▸ REQUIREMENT:
Repeat the lines below exactly as written, please, from the line with "Definition findAttempt (t" to the line with "notFound (λ t, deployment", both lines included, and no others.

********************

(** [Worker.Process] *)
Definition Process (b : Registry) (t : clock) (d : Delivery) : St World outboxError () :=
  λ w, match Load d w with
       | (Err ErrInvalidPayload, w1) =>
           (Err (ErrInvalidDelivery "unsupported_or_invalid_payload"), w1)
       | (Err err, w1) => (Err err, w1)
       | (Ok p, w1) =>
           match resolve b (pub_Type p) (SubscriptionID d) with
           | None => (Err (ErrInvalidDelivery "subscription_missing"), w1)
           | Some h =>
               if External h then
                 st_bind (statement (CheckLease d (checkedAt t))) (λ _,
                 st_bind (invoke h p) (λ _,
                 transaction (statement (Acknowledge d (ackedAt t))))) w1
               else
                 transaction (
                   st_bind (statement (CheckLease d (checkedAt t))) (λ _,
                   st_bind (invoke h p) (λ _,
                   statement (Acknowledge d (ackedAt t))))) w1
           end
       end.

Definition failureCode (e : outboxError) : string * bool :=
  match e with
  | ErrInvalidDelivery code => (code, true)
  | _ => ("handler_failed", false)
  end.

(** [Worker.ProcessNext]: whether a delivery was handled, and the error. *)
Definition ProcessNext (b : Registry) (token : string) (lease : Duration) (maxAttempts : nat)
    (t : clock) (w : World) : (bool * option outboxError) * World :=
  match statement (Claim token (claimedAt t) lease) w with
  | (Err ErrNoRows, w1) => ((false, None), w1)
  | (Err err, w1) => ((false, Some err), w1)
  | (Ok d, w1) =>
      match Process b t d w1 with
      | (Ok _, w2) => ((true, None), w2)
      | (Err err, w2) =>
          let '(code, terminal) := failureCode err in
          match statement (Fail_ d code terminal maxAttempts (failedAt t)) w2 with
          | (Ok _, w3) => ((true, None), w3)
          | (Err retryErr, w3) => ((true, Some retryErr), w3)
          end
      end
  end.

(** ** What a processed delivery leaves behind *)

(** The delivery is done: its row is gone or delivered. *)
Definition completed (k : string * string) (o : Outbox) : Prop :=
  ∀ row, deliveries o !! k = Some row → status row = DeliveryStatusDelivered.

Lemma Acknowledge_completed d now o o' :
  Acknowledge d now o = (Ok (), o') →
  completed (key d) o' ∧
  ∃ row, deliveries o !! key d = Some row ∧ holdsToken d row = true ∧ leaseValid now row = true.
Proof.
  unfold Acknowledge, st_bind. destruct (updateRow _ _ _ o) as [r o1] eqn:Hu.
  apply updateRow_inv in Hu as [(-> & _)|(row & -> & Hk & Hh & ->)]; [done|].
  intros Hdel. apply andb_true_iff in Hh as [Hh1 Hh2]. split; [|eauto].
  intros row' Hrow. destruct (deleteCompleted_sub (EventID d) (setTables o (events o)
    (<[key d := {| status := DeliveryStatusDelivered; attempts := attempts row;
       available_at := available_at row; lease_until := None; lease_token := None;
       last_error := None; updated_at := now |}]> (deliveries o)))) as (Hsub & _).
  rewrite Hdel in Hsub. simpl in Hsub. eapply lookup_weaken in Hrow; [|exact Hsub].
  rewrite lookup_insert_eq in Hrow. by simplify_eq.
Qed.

********************

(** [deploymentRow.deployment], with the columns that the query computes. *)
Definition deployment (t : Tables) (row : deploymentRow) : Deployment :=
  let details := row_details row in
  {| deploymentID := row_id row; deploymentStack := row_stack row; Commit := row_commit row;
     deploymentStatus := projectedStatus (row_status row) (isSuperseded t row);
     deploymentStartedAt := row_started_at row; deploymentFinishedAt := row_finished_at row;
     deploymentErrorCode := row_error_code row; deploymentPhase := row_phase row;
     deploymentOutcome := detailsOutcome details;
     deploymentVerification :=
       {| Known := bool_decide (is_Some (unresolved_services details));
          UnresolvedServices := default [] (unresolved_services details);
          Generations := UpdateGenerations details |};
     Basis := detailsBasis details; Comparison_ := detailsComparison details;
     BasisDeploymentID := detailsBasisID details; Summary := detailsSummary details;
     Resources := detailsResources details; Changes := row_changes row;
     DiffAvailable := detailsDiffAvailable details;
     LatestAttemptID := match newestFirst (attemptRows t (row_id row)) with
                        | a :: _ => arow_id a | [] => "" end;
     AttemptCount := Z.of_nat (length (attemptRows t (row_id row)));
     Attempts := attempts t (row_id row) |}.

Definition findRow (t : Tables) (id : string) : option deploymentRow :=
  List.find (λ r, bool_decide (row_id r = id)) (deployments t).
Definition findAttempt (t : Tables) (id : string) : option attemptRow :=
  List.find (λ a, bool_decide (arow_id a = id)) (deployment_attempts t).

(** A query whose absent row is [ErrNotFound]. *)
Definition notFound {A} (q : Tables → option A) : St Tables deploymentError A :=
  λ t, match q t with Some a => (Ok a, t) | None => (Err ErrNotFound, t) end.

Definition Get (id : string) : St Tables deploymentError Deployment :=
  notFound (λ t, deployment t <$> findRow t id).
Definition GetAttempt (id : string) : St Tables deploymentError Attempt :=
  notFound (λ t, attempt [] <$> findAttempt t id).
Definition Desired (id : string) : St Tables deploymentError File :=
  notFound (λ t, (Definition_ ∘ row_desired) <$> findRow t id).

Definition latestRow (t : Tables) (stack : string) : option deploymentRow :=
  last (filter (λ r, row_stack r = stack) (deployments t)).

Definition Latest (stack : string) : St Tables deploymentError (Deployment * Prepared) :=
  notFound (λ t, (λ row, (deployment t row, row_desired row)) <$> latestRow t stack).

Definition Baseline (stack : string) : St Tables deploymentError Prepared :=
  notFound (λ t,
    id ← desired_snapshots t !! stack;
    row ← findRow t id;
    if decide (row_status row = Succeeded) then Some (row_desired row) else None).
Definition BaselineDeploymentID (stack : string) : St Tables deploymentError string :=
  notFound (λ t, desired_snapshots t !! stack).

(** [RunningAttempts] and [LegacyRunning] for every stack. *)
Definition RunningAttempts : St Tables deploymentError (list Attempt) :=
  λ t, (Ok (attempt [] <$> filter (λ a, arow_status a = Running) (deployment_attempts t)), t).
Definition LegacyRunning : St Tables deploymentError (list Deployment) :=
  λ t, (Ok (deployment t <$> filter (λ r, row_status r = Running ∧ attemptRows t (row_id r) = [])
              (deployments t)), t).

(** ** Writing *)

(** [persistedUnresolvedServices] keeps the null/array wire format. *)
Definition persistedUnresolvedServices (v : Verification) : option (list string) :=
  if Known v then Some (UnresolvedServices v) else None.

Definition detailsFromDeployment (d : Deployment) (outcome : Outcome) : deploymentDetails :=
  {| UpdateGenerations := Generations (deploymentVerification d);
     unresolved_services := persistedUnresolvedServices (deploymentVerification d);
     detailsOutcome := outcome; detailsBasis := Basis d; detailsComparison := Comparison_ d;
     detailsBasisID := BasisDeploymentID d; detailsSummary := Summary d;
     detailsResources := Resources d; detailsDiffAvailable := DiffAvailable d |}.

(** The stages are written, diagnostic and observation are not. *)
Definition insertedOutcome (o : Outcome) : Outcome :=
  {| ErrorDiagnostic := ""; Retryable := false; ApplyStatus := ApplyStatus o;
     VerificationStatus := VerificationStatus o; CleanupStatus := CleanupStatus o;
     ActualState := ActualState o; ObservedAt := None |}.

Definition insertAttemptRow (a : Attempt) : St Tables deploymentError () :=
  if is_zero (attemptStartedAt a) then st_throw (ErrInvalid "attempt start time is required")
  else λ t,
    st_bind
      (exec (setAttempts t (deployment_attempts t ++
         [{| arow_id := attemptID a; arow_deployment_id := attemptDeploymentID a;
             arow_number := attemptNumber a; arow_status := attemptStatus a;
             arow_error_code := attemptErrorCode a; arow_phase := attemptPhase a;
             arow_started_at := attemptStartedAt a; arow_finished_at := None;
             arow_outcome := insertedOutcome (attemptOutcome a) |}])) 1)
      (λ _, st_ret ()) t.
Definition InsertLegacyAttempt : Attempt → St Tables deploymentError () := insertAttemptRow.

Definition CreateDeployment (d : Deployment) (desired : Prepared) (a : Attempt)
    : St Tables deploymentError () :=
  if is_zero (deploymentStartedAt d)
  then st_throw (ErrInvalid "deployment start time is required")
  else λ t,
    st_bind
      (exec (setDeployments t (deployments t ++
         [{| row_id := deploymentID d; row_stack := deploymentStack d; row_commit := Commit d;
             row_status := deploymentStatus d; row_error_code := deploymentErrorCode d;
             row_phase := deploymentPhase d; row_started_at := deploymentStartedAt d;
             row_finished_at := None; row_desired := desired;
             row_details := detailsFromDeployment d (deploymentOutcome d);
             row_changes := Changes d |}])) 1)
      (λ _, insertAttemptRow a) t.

********************

▸ RESULT FOR THIS EXERCISE:
Definition findAttempt (t : Tables) (id : string) : option attemptRow :=
  List.find (λ a, bool_decide (arow_id a = id)) (deployment_attempts t).

(** A query whose absent row is [ErrNotFound]. *)
Definition notFound {A} (q : Tables → option A) : St Tables deploymentError A :=
  λ t, match q t with Some a => (Ok a, t) | None => (Err ErrNotFound, t) end.

Definition Get (id : string) : St Tables deploymentError Deployment :=
  notFound (λ t, deployment t <$> findRow t id).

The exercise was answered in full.